Collected data entries:
[Start of Attachment]

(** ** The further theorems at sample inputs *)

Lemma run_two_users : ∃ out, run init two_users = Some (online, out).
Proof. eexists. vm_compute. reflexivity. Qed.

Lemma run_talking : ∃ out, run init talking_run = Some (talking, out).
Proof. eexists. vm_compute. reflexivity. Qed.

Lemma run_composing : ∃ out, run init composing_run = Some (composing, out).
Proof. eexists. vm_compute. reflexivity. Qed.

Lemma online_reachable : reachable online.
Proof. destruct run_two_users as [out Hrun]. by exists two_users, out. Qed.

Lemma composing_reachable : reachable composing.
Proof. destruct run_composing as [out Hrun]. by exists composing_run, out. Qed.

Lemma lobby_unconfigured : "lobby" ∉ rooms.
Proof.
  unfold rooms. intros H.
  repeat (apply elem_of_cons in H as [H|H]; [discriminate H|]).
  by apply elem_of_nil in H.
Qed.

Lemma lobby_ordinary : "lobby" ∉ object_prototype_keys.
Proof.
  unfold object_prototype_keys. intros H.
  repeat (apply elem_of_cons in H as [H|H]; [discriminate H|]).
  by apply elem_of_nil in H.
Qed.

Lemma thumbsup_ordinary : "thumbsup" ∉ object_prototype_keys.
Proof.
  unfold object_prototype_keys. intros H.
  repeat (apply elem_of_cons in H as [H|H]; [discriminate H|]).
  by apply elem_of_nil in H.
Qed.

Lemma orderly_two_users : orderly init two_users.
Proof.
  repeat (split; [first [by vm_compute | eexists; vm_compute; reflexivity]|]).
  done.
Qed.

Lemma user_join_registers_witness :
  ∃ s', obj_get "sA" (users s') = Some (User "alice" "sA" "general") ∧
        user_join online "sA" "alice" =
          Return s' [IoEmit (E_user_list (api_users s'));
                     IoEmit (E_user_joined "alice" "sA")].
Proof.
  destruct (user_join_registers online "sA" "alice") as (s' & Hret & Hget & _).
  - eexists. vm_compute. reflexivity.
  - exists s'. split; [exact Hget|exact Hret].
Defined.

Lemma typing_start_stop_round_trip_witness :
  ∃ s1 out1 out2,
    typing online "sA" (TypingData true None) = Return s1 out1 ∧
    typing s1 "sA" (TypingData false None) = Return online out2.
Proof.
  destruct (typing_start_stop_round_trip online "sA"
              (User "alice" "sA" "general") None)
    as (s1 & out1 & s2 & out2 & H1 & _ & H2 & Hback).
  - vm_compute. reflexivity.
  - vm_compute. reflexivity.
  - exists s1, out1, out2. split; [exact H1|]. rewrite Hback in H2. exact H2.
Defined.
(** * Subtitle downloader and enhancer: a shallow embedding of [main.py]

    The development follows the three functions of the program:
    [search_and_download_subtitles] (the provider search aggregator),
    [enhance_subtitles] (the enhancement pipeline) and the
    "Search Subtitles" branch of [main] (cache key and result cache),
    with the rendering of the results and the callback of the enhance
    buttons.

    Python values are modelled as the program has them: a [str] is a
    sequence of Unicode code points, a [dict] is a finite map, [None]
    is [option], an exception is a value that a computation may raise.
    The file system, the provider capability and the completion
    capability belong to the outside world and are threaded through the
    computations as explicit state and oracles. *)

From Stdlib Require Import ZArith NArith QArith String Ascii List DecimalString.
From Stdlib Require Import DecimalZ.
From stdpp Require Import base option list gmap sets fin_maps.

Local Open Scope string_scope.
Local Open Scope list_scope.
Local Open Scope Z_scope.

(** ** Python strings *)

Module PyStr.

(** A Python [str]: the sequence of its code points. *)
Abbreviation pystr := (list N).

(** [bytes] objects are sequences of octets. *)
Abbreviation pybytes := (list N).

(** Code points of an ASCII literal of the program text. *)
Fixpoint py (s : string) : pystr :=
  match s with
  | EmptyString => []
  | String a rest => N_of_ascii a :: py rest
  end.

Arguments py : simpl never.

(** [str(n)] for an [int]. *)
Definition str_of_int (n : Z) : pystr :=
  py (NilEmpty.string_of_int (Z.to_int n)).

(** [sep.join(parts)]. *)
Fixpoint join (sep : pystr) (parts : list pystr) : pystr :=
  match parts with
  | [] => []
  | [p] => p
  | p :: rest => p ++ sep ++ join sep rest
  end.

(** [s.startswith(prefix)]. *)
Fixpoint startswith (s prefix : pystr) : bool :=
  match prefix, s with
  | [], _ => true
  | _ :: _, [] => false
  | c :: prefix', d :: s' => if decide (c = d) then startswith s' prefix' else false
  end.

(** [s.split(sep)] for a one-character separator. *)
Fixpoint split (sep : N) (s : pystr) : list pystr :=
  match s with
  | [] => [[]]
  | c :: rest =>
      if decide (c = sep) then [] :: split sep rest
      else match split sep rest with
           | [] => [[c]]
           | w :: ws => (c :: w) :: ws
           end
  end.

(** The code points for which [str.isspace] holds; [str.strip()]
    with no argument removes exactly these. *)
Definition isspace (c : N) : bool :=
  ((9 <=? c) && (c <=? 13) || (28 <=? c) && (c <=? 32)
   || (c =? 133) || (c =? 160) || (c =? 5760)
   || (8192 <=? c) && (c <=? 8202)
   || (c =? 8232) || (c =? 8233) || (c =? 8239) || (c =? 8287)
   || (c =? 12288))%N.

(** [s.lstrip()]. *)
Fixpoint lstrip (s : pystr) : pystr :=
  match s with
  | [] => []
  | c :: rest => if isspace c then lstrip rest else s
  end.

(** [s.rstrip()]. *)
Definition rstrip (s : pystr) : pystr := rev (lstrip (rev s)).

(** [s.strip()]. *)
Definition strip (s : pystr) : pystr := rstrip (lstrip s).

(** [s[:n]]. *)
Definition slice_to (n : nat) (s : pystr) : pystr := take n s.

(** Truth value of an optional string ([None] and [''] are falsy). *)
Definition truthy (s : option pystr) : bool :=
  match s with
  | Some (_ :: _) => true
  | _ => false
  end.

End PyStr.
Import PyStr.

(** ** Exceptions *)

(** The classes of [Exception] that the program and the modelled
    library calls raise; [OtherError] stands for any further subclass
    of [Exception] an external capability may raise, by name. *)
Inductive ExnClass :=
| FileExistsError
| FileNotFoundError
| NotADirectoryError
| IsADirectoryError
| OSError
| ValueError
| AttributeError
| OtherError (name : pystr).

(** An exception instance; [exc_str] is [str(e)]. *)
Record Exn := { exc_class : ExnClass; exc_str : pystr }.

[End of Attachment]

§ **What this task involves**
Every entry must appear again in the answer, exactly as written.

§ **Expected output**
(** ** The further theorems at sample inputs *)

Lemma run_two_users : ∃ out, run init two_users = Some (online, out).
Proof. eexists. vm_compute. reflexivity. Qed.

Lemma run_talking : ∃ out, run init talking_run = Some (talking, out).
Proof. eexists. vm_compute. reflexivity. Qed.

Lemma run_composing : ∃ out, run init composing_run = Some (composing, out).
Proof. eexists. vm_compute. reflexivity. Qed.

Lemma online_reachable : reachable online.
Proof. destruct run_two_users as [out Hrun]. by exists two_users, out. Qed.

Lemma composing_reachable : reachable composing.
Proof. destruct run_composing as [out Hrun]. by exists composing_run, out. Qed.

Lemma lobby_unconfigured : "lobby" ∉ rooms.
Proof.
  unfold rooms. intros H.
  repeat (apply elem_of_cons in H as [H|H]; [discriminate H|]).
  by apply elem_of_nil in H.
Qed.

Lemma lobby_ordinary : "lobby" ∉ object_prototype_keys.
Proof.
  unfold object_prototype_keys. intros H.
  repeat (apply elem_of_cons in H as [H|H]; [discriminate H|]).
  by apply elem_of_nil in H.
Qed.

Lemma thumbsup_ordinary : "thumbsup" ∉ object_prototype_keys.
Proof.
  unfold object_prototype_keys. intros H.
  repeat (apply elem_of_cons in H as [H|H]; [discriminate H|]).
  by apply elem_of_nil in H.
Qed.

Lemma orderly_two_users : orderly init two_users.
Proof.
  repeat (split; [first [by vm_compute | eexists; vm_compute; reflexivity]|]).
  done.
Qed.

Lemma user_join_registers_witness :
  ∃ s', obj_get "sA" (users s') = Some (User "alice" "sA" "general") ∧
        user_join online "sA" "alice" =
          Return s' [IoEmit (E_user_list (api_users s'));
                     IoEmit (E_user_joined "alice" "sA")].
Proof.
  destruct (user_join_registers online "sA" "alice") as (s' & Hret & Hget & _).
  - eexists. vm_compute. reflexivity.
  - exists s'. split; [exact Hget|exact Hret].
Defined.

Lemma typing_start_stop_round_trip_witness :
  ∃ s1 out1 out2,
    typing online "sA" (TypingData true None) = Return s1 out1 ∧
    typing s1 "sA" (TypingData false None) = Return online out2.
Proof.
  destruct (typing_start_stop_round_trip online "sA"
              (User "alice" "sA" "general") None)
    as (s1 & out1 & s2 & out2 & H1 & _ & H2 & Hback).
  - vm_compute. reflexivity.
  - vm_compute. reflexivity.
  - exists s1, out1, out2. split; [exact H1|]. rewrite Hback in H2. exact H2.
Defined.
(** * Subtitle downloader and enhancer: a shallow embedding of [main.py]

    The development follows the three functions of the program:
    [search_and_download_subtitles] (the provider search aggregator),
    [enhance_subtitles] (the enhancement pipeline) and the
    "Search Subtitles" branch of [main] (cache key and result cache),
    with the rendering of the results and the callback of the enhance
    buttons.

    Python values are modelled as the program has them: a [str] is a
    sequence of Unicode code points, a [dict] is a finite map, [None]
    is [option], an exception is a value that a computation may raise.
    The file system, the provider capability and the completion
    capability belong to the outside world and are threaded through the
    computations as explicit state and oracles. *)

From Stdlib Require Import ZArith NArith QArith String Ascii List DecimalString.
From Stdlib Require Import DecimalZ.
From stdpp Require Import base option list gmap sets fin_maps.

Local Open Scope string_scope.
Local Open Scope list_scope.
Local Open Scope Z_scope.

(** ** Python strings *)

Module PyStr.

(** A Python [str]: the sequence of its code points. *)
Abbreviation pystr := (list N).

(** [bytes] objects are sequences of octets. *)
Abbreviation pybytes := (list N).

(** Code points of an ASCII literal of the program text. *)
Fixpoint py (s : string) : pystr :=
  match s with
  | EmptyString => []
  | String a rest => N_of_ascii a :: py rest
  end.

Arguments py : simpl never.

(** [str(n)] for an [int]. *)
Definition str_of_int (n : Z) : pystr :=
  py (NilEmpty.string_of_int (Z.to_int n)).

(** [sep.join(parts)]. *)
Fixpoint join (sep : pystr) (parts : list pystr) : pystr :=
  match parts with
  | [] => []
  | [p] => p
  | p :: rest => p ++ sep ++ join sep rest
  end.

(** [s.startswith(prefix)]. *)
Fixpoint startswith (s prefix : pystr) : bool :=
  match prefix, s with
  | [], _ => true
  | _ :: _, [] => false
  | c :: prefix', d :: s' => if decide (c = d) then startswith s' prefix' else false
  end.

(** [s.split(sep)] for a one-character separator. *)
Fixpoint split (sep : N) (s : pystr) : list pystr :=
  match s with
  | [] => [[]]
  | c :: rest =>
      if decide (c = sep) then [] :: split sep rest
      else match split sep rest with
           | [] => [[c]]
           | w :: ws => (c :: w) :: ws
           end
  end.

(** The code points for which [str.isspace] holds; [str.strip()]
    with no argument removes exactly these. *)
Definition isspace (c : N) : bool :=
  ((9 <=? c) && (c <=? 13) || (28 <=? c) && (c <=? 32)
   || (c =? 133) || (c =? 160) || (c =? 5760)
   || (8192 <=? c) && (c <=? 8202)
   || (c =? 8232) || (c =? 8233) || (c =? 8239) || (c =? 8287)
   || (c =? 12288))%N.

(** [s.lstrip()]. *)
Fixpoint lstrip (s : pystr) : pystr :=
  match s with
  | [] => []
  | c :: rest => if isspace c then lstrip rest else s
  end.

(** [s.rstrip()]. *)
Definition rstrip (s : pystr) : pystr := rev (lstrip (rev s)).

(** [s.strip()]. *)
Definition strip (s : pystr) : pystr := rstrip (lstrip s).

(** [s[:n]]. *)
Definition slice_to (n : nat) (s : pystr) : pystr := take n s.

(** Truth value of an optional string ([None] and [''] are falsy). *)
Definition truthy (s : option pystr) : bool :=
  match s with
  | Some (_ :: _) => true
  | _ => false
  end.

End PyStr.
Import PyStr.

(** ** Exceptions *)

(** The classes of [Exception] that the program and the modelled
    library calls raise; [OtherError] stands for any further subclass
    of [Exception] an external capability may raise, by name. *)
Inductive ExnClass :=
| FileExistsError
| FileNotFoundError
| NotADirectoryError
| IsADirectoryError
| OSError
| ValueError
| AttributeError
| OtherError (name : pystr).

(** An exception instance; [exc_str] is [str(e)]. *)
Record Exn := { exc_class : ExnClass; exc_str : pystr }.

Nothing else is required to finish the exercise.